I want to efficiently calculate two means of values of a HashMap each time a new key/value pair is inserted.
Suppose we currently have this HashMap<Double, Double>:
3 4
5 6
8 8
1 3
6 8 <- Latest insertion
The latest insertion was the key 6 with value 8.
The first mean to calculate consists of all values which keys are smaller than the inserted one, which is 6.
These are the values 4,6,3 of the keys 3,5,1, so the mean is (4+6+3)/3=4.3...
The second mean is the "opposite", so the mean of all values for all keys greater than 6.
The key 8 with value 1 gives this mean as 8/1=8.
Now, a new key/pair gets inserted:
3 4
5 6
6 8
8 8
1 3
4 9 <- Latest insertion
So again, we need to calculate the mean for all values with keys smaller than 4.

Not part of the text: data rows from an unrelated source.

(** ** Shared objects *)

(** C4 as stated fails where two overrides of a trigger are one and the
    same mapping, as a YAML anchor and its alias make them (the copy of
    the root keeps the sharing): renaming the override of [mode] renames
    the labels of that mapping where it is, and the override of [speed],
    the same mapping, carries the wrapper label that [easy] has in [mode]
    and no longer [easy], which the renaming of [speed] leaves alone. *)
Lemma shared_override_takes_other_labels :
  ∃ (root context overrides shared : Store.val) (s s' : Store.store)
    (mode_wrapper speed_wrapper : key) (mode_names speed_names : list (key * Store.val))
    (mode_easy : key) (labels : list key),
    Store.store_root_shared (Store.empty rng_count) = (Ok root, s)
    ∧ Store.run 10 1 root s = (Ok context, s')
    ∧ Store.trigger_overrides context (KStr (py "G")) 0 s' = (Ok overrides, s')
    ∧ Store.dict_items overrides s'
      = (Ok [(mode_wrapper, shared); (speed_wrapper, shared)], s')
    ∧ Store.wrapper_names context (KStr (py "G")) mode_wrapper s'
      = (Ok (Store.Imm (KStr (py "mode")), mode_names), s')
    ∧ Store.wrapper_names context (KStr (py "G")) speed_wrapper s'
      = (Ok (Store.Imm (KStr (py "speed")), speed_names), s')
    ∧ Store.dict_keys shared s' = (Ok labels, s')
    ∧ dict_get (KStr (py "easy")) speed_names = None
    ∧ (KStr (py "easy") ∉ labels)
    ∧ dict_get (KStr (py "easy")) mode_names = Some (Store.Imm mode_easy)
    ∧ mode_easy ∈ labels.
Proof.
  eexists _, _, _, _, _, _, _, _, _, _, _, _.
  split_and!; try (vm_compute; reflexivity);
    apply (bool_decide_eq_true_1 _); vm_compute; reflexivity.
Qed.
(** * Further properties of the code *)

(** ** The list helper and the lookup of a game *)


(** [Root.game_by_name] returns the first game of that name, and raises
    [IndexError], with the name, exactly when no game has it. *)
Theorem game_by_name_first (root : Root) (game_name : pystr) :
  (∀ game, Root.game_by_name root game_name = Ok game ↔
     ∃ i, Root.games root !! i = Some game
          ∧ Game.name game = game_name
          ∧ ∀ j other, Root.games root !! j = Some other → (j < i)%nat →
                       Game.name other ≠ game_name)
  ∧ (∀ e, Root.game_by_name root game_name = Raise e ↔
       e = IndexError game_name ∧ game_name ∉ Game.name <$> Root.games root).
Proof.
  unfold Root.game_by_name. split.
  - intros game. destruct (list_find _ _) as [[i g]|] eqn:Hfind.
    + apply list_find_Some in Hfind as (Hi & Hname & Hfirst). split.
      * intros [= <-]. exists i. split_and!; [done|done|]. intros j other Hj Hlt.
        by apply (Hfirst j other).
      * intros (i' & Hi' & Hname' & Hfirst'). f_equal.
        destruct (Nat.lt_trichotomy i i') as [Hlt|[->|Hlt]].
        -- destruct (Hfirst' i g Hi Hlt Hname).
        -- congruence.
        -- destruct (Hfirst i' game Hi' Hlt Hname').
    + apply list_find_None in Hfind. split; [done|].
      intros (i & Hi & Hname & _).
      destruct (proj1 (Forall_forall _ _) Hfind game); [|done].
      by eapply list_elem_of_lookup_2.
  - intros e. destruct (list_find _ _) as [[i g]|] eqn:Hfind.
    + apply list_find_Some in Hfind as (Hi & Hname & _). split; [done|].
      intros [_ Hnot]. destruct Hnot. apply list_elem_of_fmap. exists g.
      split; [done|]. by eapply list_elem_of_lookup_2.
    + apply list_find_None in Hfind. split.
      * intros [= <-]. split; [done|]. intros (g & Hname & Hg)%list_elem_of_fmap.
        by destruct (proj1 (Forall_forall _ _) Hfind g).
      * by intros [-> _].
Qed.

(** ** The name generator *)

Lemma weird_chars_name (n : nat) (r : rng) :
  ∃ name, weird_chars n r = (Ok name, Rng (draws r) (pos r + N.of_nat n))
          ∧ length name = n ∧ Forall (fun c => c ∈ WEIRD_CHARS) name.
Proof.
  revert r. induction n as [|n IH]; intros r.
  - exists []. split_and!; [|done|constructor]. simpl. unfold mret, M_ret.
    rewrite N.add_0_r. by destruct r.
  - destruct (choice_WEIRD_CHARS r) as [c Hc].
    assert (c ∈ WEIRD_CHARS) as Hin.
    { unfold choice in Hc. rewrite decide_False in Hc by done.
      unfold mbind, M_bind, randbelow in Hc.
      destruct (WEIRD_CHARS !! _) as [c'|] eqn:Hlookup; [|done].
      injection Hc as <-. by eapply list_elem_of_lookup_2. }
    destruct (IH (Rng (draws r) (N.succ (pos r)))) as (name & Hname & Hlen & Hall).
    exists (c :: name). split_and!; [|by simpl; f_equal|by constructor].
    simpl. rewrite (bind_eq _ _ _ _ _ Hc), (bind_eq _ _ _ _ _ Hname).
    unfold mret, M_ret. simpl. do 2 f_equal. lia.
Qed.

(** [generate_new_name]: with [minlen <= maxlen] it returns a name of
    [minlen] to [maxlen] characters (none when the bound is negative),
    all of them of [WEIRD_CHARS], after one draw for the length and one
    for each character; with [maxlen < minlen] it raises the [ValueError]
    of [randint]. *)
Theorem generate_new_name_length (minlen maxlen : Z) (r : rng) :
  (minlen ≤ maxlen →
   ∃ name n,
     generate_new_name minlen maxlen r
     = (Ok name, Rng (draws r) (pos r + 1 + N.of_nat (length name)))
     ∧ minlen ≤ n ≤ maxlen
     ∧ length name = Z.to_nat n
     ∧ Forall (fun c => c ∈ WEIRD_CHARS) name)
  ∧ (maxlen < minlen →
     generate_new_name minlen maxlen r = (Raise ValueError, r)).
Proof.
  unfold generate_new_name, randint. split.
  - intros Hle. rewrite decide_False by lia.
    set (k := (draws r (pos r) mod Z.to_N (maxlen - minlen + 1))%N).
    destruct (weird_chars_name (Z.to_nat (minlen + Z.of_N k))
                                (Rng (draws r) (N.succ (pos r))))
      as (name & Hname & Hlen & Hall).
    exists name, (minlen + Z.of_N k). split_and!; [|..|done|done].
    + unfold mbind at 1 2, M_bind, randbelow, mret, M_ret. fold k.
      rewrite Hname, Hlen. simpl. do 2 f_equal. lia.
    + lia.
    + pose proof (N.mod_upper_bound (draws r (pos r)) (Z.to_N (maxlen - minlen + 1))).
      fold k in H. lia.
  - intros Hlt. by rewrite decide_True.
Qed.

Lemma generate_new_name_length_witness :
  (∃ name n,
     generate_new_name 20 50 rng_count
     = (Ok name, Rng (draws rng_count) (pos rng_count + 1 + N.of_nat (length name)))
     ∧ 20 ≤ n ≤ 50
     ∧ length name = Z.to_nat n
     ∧ Forall (fun c => c ∈ WEIRD_CHARS) name)
  ∧ generate_new_name 50 20 rng_count = (Raise ValueError, rng_count).
Proof.
  split.
  - apply (proj1 (generate_new_name_length 20 50 rng_count)). lia.
  - apply (proj2 (generate_new_name_length 50 20 rng_count)). lia.
Defined.

(** ** The escaped encoder *)

Lemma hex_digits_escape_chars (u : Hexadecimal.uint) :
  Forall (fun c => c ∈ escape_chars) (py (HexadecimalString.NilEmpty.string_of_uint u)).
Proof.
  unfold py. induction u as [|u IH|u IH|u IH|u IH|u IH|u IH|u IH|u IH|u IH|u IH
                             |u IH|u IH|u IH|u IH|u IH|u IH]; csimpl;
    [constructor|..];
    (constructor; [apply (bool_decide_eq_true_1 _); vm_compute; reflexivity|exact IH]).
Qed.

Lemma format_hex_escape_chars (width : nat) (n : N) :
  Forall (fun c => c ∈ escape_chars) (format_hex width n).
Proof.
  unfold format_hex. apply Forall_app. split.
  - apply Forall_replicate. apply (bool_decide_eq_true_1 _). vm_compute. reflexivity.
  - unfold HexadecimalString.NilZero.string_of_uint.
    destruct (N.to_hex_uint n) eqn:Hn; try apply hex_digits_escape_chars.
    constructor; [|constructor]. apply (bool_decide_eq_true_1 _). vm_compute. reflexivity.
Qed.

Lemma format_hex_length (width : nat) (n : N) : (width ≤ length (format_hex width n))%nat.
Proof. unfold format_hex. rewrite length_app, length_replicate. lia. Qed.

Lemma ord_to_unicode_Ok (c : N) :
  (c < 2 ^ 32)%N →
  ∃ esc, ord_to_unicode (Z.of_N c) = Ok esc
         ∧ Forall (fun c => c ∈ escape_chars) esc ∧ (6 ≤ length esc)%nat.
Proof.
  intros Hc. unfold ord_to_unicode.
  rewrite (bool_decide_eq_true_2 (Z.of_N c >= 0)) by lia.
  rewrite (bool_decide_eq_true_2 (Z.of_N c < 2 ^ 32)) by lia.
  cbn [assert_ mbind result_bind].
  destruct (decide (Z.of_N c < 2 ^ 16)); eexists; (split; [reflexivity|]); split.
  - apply Forall_app. split; [|apply format_hex_escape_chars].
    repeat (constructor; [apply (bool_decide_eq_true_1 _); vm_compute; reflexivity|]).
    constructor.
  - rewrite length_app. pose proof (format_hex_length 4 (Z.to_N (Z.of_N c))).
    change (length (py "\u")) with 2%nat. lia.
  - apply Forall_app. split; [|apply format_hex_escape_chars].
    repeat (constructor; [apply (bool_decide_eq_true_1 _); vm_compute; reflexivity|]).
    constructor.
  - rewrite length_app. pose proof (format_hex_length 8 (Z.to_N (Z.of_N c))).
    change (length (py "\U")) with 2%nat. lia.
Qed.

Lemma ord_to_unicode_Raise (c : N) :
  ¬ (c < 2 ^ 32)%N → ord_to_unicode (Z.of_N c) = Raise AssertionError.
Proof.
  intros Hc. unfold ord_to_unicode.
  rewrite (bool_decide_eq_true_2 (Z.of_N c >= 0)) by lia.
  rewrite (bool_decide_eq_false_2 (Z.of_N c < 2 ^ 32)) by lia. done.
Qed.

These are the values 4,3 for the keys 3,1, so the "smaller mean" is now (4+3)/2=3.5
The "greater mean" is now (6+8+8)/3=7.3... for the key/value pairs 5/6,6/8,8/8.

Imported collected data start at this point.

(** * arxiv_alert: the keyword matcher and the sent-papers history

    A shallow embedding of [search.py]: [search_papers], [load_sent_papers]
    and [save_sent_papers], with the properties its specification states
    about them; and of the code around it: the papers built from the feed
    and the date filter of [arxiv_api.py], and the part of [main] that
    searches, notifies and records.

    Python strings are modelled as [string] over the code points 0..255
    (Latin-1).  On that range [str.lower] acts on each character by itself,
    which is what [lower] below does.  The module [Unicode] has the same
    search over text of any code points, with [str.lower] as it is there,
    where the capital sigma lowers by its context; the statements about
    case are made there. *)

From Stdlib Require Import Ascii NArith.
From Stdlib Require String.
From stdpp Require Import base decidable option list strings gmap pretty.

(** ** Strings: [str.lower] and the [in] operator *)

Definition is_upper (c : ascii) : bool :=
  let n := N_of_ascii c in
  ((65 <=? n) && (n <=? 90) || (192 <=? n) && (n <=? 214)
   || (216 <=? n) && (n <=? 222))%N.

(** [chr(ord(c) + 32)] for the upper-case letters A-Z, U+00C0-U+00D6 and
    U+00D8-U+00DE, every other character unchanged. *)
Definition lower_char (c : ascii) : ascii :=
  if is_upper c then ascii_of_N (N_of_ascii c + 32) else c.

Fixpoint lower (s : string) : string :=
  match s with
  | EmptyString => EmptyString
  | String c s' => String (lower_char c) (lower s')
  end.

(** [k in s] on strings: [k] starts at some position of [s]. *)
Fixpoint contains (k s : string) : bool :=
  String.prefix k s ||
  match s with
  | EmptyString => false
  | String _ s' => contains k s'
  end.

(** The mathematical reading of [in]: [k] occurs inside [s]. *)
Definition is_substring (k s : string) : Prop :=
  ∃ u v, s = u +:+ k +:+ v.

(** Two characters that are the same letter, in whatever case. *)
Definition same_letter (a b : ascii) : bool :=
  Ascii.eqb a b
  || is_upper a && Ascii.eqb (lower_char a) b
  || is_upper b && Ascii.eqb (lower_char b) a.

(** Two strings that differ only in the case of their letters. *)
Fixpoint case_variant (s t : string) : bool :=
  match s, t with
  | EmptyString, EmptyString => true
  | String a s', String b t' => same_letter a b && case_variant s' t'
  | _, _ => false
  end.

(** ** Papers *)

(** The dictionary built by [fetch_papers] and [fetch_papers_from_rss]. *)
Record Paper := {
  paper_id : string;
  paper_title : string;
  paper_abstract : string;
  paper_authors : list string;
  paper_link : string;
  paper_published : string;
  paper_updated : string;
  paper_categories : list string
}.

Global Instance Paper_eq_dec : EqDecision Paper.
Proof. solve_decision. Defined.

(** ** The logger *)

Inductive level := INFO | ERROR.

Record log_record := { levelname : level; message : string }.

(** ** [search_papers] *)

(** What a call can reach besides its immutable arguments: the set object the
    caller passes as [sent_papers] ([None] when the argument is left out) and
    the records emitted on the module logger. *)
Record World := {
  sent_papers : option (gset string);
  log : list log_record
}.

(** Lines 86-90: the text that is searched. *)
Definition search_text (search_title search_abstract : bool) (paper : Paper)
  : string :=
  let search_text := "" in
  let search_text :=
    if search_title then search_text +:+ lower (paper_title paper) +:+ " "
    else search_text in
  let search_text :=
    if search_abstract then search_text +:+ lower (paper_abstract paper)
    else search_text in
  search_text.

(** Lines 95-100: the loop over one group, which stops at the first keyword
    that is missing; the value is [all_keywords_match] after the loop. *)
Fixpoint all_keywords_match (search_text : string) (keyword_group : list string)
  : bool :=
  match keyword_group with
  | [] => true
  | keyword :: rest =>
      if negb (contains (lower keyword) search_text) then false
      else all_keywords_match search_text rest
  end.

(** Lines 93-105: the loop over the groups, which stops at the first group
    that matches; the value tells whether the paper was appended. *)
Fixpoint some_group_matches (search_text : string)
    (keyword_groups : list (list string)) : bool :=
  match keyword_groups with
  | [] => false
  | keyword_group :: rest =>
      if all_keywords_match search_text keyword_group then true
      else some_group_matches search_text rest
  end.

(** Lines 76-105: the loop over the papers, threading [matched_papers]. *)
Fixpoint search_loop (keyword_groups : list (list string))
    (search_title search_abstract : bool) (sent : gset string)
    (papers : list Paper) (matched_papers : list Paper) : list Paper :=
  match papers with
  | [] => matched_papers
  | paper :: rest =>
      let continue := search_loop keyword_groups search_title search_abstract
                        sent rest in
      if bool_decide (paper_id paper ∈ sent) then continue matched_papers
      else if negb search_title && negb search_abstract then
        continue matched_papers
      else
        let text := search_text search_title search_abstract paper in
        if some_group_matches text keyword_groups
        then continue (matched_papers ++ [paper])
        else continue matched_papers
  end.

Definition found_message (n : nat) : string :=
  "Found " +:+ pretty n +:+ " papers matching the search criteria".

(** Lines 55-108.  The flags are passed by the caller (the defaults of the
    signature are [True]); the set is read from the world. *)
Definition search_papers (papers : list Paper)
    (keyword_groups : list (list string))
    (search_title search_abstract : bool) (w : World)
  : list Paper * World :=
  (* if sent_papers is None: sent_papers = set()   -- a local rebinding *)
  let sent := default ∅ (sent_papers w) in
  let matched_papers :=
    search_loop keyword_groups search_title search_abstract sent papers [] in
  (matched_papers,
   {| sent_papers := sent_papers w;
      log := log w ++ [{| levelname := INFO;
                          message := found_message (length matched_papers) |}]
   |}).

(** The set a call deduplicates against. *)
Definition seen (w : World) : gset string := default ∅ (sent_papers w).

(** ** The history file: values read from it *)

Inductive exn :=
  | AttributeError | TypeError | UnicodeDecodeError
  | OSError          (* with its subclasses; IOError is another name of it *)
  | ValueError | OverflowError.

Global Instance exn_eq_dec : EqDecision exn.
Proof. solve_decision. Defined.

Inductive result (A : Type) :=
  | Returns (a : A)
  | Raises (e : exn).
Arguments Returns {A} a.
Arguments Raises {A} e.

(** What [json.load] hands back.  Numbers are the integers; an object keeps
    the members of the document in their order. *)
#[warnings="-register-all"]
Inductive json :=
  | JNull
  | JBool (b : bool)
  | JInt (n : Z)
  | JString (s : string)
  | JArray (items : list json)
  | JObject (members : list (string * json)).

A naive implementation might be something like this:
public class CalculateMapMean {
private double smallerMean = 0.0;
private double greaterMean = 0.0;
private HashMap<Double, Double> someMap = new HashMap<Double, Double>();
public void calculateMeans(double latestInsertedKey) {
double sumGreater = 0;
double sumSmaller = 0;
double sumGreaterCount = 0;
double sumSmallerCount = 0;
for (Map.Entry<Double, Double> entry : someMap.entrySet()) {
double key = entry.getKey();
double value = entry.getValue();
if (key > latestInsertedKey) {
sumGreater += value;
++sumGreaterCount;
}
else if (key < latestInsertedKey) {
sumSmaller += value;
++sumSmallerCount;
}
}
if (sumGreaterCount != 0) {
greaterMean = sumGreater / sumGreaterCount;
}
else {
greaterMean = 0.0;
}
if (sumSmallerCount != 0) {
smallerMean = sumSmaller / sumSmallerCount;
}
else {
smallerMean = 0.0;
}
}
}
The question is if the calculations of the means can be dramatically improved with a TreeMap or another datastrure such that one does not to have iterate over all keys on every insertion.
Is there an elegant way of reusing former calculations?